*** Task inputs ***

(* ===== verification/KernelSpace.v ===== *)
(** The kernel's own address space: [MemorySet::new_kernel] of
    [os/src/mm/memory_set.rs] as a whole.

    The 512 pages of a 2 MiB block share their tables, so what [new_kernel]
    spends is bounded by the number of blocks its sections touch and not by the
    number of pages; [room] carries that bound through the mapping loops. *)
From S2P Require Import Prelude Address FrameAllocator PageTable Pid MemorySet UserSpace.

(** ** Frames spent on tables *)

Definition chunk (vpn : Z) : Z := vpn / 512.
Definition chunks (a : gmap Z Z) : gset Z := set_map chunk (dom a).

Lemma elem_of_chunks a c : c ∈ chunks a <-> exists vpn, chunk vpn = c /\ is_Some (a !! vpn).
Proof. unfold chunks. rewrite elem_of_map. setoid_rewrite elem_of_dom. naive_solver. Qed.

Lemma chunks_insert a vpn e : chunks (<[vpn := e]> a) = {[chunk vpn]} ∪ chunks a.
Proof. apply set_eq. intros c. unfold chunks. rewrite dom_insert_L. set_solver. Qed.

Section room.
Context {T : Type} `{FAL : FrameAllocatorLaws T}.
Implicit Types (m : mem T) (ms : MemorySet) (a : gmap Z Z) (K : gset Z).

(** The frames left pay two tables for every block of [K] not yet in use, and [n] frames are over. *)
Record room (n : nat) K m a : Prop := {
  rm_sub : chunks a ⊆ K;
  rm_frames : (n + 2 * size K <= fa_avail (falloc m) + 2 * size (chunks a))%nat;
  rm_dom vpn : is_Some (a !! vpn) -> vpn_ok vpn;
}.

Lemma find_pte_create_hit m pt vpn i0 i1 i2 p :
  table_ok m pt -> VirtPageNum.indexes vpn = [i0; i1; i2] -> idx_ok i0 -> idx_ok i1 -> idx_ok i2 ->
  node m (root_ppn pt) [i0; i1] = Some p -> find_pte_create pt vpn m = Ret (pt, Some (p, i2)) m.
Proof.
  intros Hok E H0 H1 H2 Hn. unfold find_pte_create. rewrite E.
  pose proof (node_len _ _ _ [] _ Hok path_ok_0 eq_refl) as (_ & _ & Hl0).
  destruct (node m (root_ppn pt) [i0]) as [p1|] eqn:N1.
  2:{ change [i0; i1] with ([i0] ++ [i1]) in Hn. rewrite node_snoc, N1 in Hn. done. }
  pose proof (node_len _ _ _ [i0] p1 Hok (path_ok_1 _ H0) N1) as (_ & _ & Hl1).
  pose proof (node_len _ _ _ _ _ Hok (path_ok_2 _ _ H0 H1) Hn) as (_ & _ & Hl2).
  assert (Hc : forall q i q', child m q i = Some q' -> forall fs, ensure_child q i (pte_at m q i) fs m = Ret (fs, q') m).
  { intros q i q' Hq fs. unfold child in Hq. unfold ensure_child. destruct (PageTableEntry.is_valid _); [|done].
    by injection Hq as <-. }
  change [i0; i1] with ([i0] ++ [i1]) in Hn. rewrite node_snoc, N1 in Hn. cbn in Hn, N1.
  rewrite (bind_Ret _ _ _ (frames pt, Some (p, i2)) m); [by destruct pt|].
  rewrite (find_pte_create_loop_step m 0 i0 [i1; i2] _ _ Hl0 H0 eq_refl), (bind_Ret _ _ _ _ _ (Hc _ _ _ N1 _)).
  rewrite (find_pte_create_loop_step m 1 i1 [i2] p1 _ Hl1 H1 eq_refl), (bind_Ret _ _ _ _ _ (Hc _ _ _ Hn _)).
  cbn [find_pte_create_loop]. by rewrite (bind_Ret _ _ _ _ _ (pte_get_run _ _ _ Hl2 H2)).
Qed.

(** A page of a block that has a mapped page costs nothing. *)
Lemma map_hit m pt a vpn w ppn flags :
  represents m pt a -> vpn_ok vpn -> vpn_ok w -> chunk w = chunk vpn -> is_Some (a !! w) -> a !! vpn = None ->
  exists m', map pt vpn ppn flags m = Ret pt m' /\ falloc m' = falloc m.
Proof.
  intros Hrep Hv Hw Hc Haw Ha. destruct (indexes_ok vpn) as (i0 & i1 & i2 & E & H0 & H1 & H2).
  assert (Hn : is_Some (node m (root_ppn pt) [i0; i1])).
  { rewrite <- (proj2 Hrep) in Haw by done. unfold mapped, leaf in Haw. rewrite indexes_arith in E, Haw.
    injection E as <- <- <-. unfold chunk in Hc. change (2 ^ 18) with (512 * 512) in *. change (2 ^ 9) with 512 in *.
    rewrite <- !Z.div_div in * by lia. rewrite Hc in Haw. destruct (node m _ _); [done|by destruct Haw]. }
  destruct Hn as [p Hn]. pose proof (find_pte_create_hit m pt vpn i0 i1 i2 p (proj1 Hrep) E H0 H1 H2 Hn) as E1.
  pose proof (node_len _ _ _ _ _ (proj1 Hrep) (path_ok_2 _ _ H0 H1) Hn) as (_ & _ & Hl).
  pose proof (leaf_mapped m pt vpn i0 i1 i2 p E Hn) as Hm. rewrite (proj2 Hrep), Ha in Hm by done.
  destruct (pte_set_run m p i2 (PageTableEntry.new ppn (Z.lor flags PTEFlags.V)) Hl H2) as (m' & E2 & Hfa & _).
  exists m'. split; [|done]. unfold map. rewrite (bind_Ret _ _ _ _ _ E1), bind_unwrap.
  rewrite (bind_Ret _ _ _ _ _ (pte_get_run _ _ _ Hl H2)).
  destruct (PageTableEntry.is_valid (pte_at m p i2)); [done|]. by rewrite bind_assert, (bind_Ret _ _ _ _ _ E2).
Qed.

*** End of Task inputs ***

## Task
Your task is to output exactly the lines running from the one with "exists m', map" through the final line of the material above, with both ends included.

## Exercise result
  exists m', map pt vpn ppn flags m = Ret pt m' /\ falloc m' = falloc m.
Proof.
  intros Hrep Hv Hw Hc Haw Ha. destruct (indexes_ok vpn) as (i0 & i1 & i2 & E & H0 & H1 & H2).
  assert (Hn : is_Some (node m (root_ppn pt) [i0; i1])).
  { rewrite <- (proj2 Hrep) in Haw by done. unfold mapped, leaf in Haw. rewrite indexes_arith in E, Haw.
    injection E as <- <- <-. unfold chunk in Hc. change (2 ^ 18) with (512 * 512) in *. change (2 ^ 9) with 512 in *.
    rewrite <- !Z.div_div in * by lia. rewrite Hc in Haw. destruct (node m _ _); [done|by destruct Haw]. }
  destruct Hn as [p Hn]. pose proof (find_pte_create_hit m pt vpn i0 i1 i2 p (proj1 Hrep) E H0 H1 H2 Hn) as E1.
  pose proof (node_len _ _ _ _ _ (proj1 Hrep) (path_ok_2 _ _ H0 H1) Hn) as (_ & _ & Hl).
  pose proof (leaf_mapped m pt vpn i0 i1 i2 p E Hn) as Hm. rewrite (proj2 Hrep), Ha in Hm by done.
  destruct (pte_set_run m p i2 (PageTableEntry.new ppn (Z.lor flags PTEFlags.V)) Hl H2) as (m' & E2 & Hfa & _).
  exists m'. split; [|done]. unfold map. rewrite (bind_Ret _ _ _ _ _ E1), bind_unwrap.
  rewrite (bind_Ret _ _ _ _ _ (pte_get_run _ _ _ Hl H2)).
  destruct (PageTableEntry.is_valid (pte_at m p i2)); [done|]. by rewrite bind_assert, (bind_Ret _ _ _ _ _ E2).
Qed.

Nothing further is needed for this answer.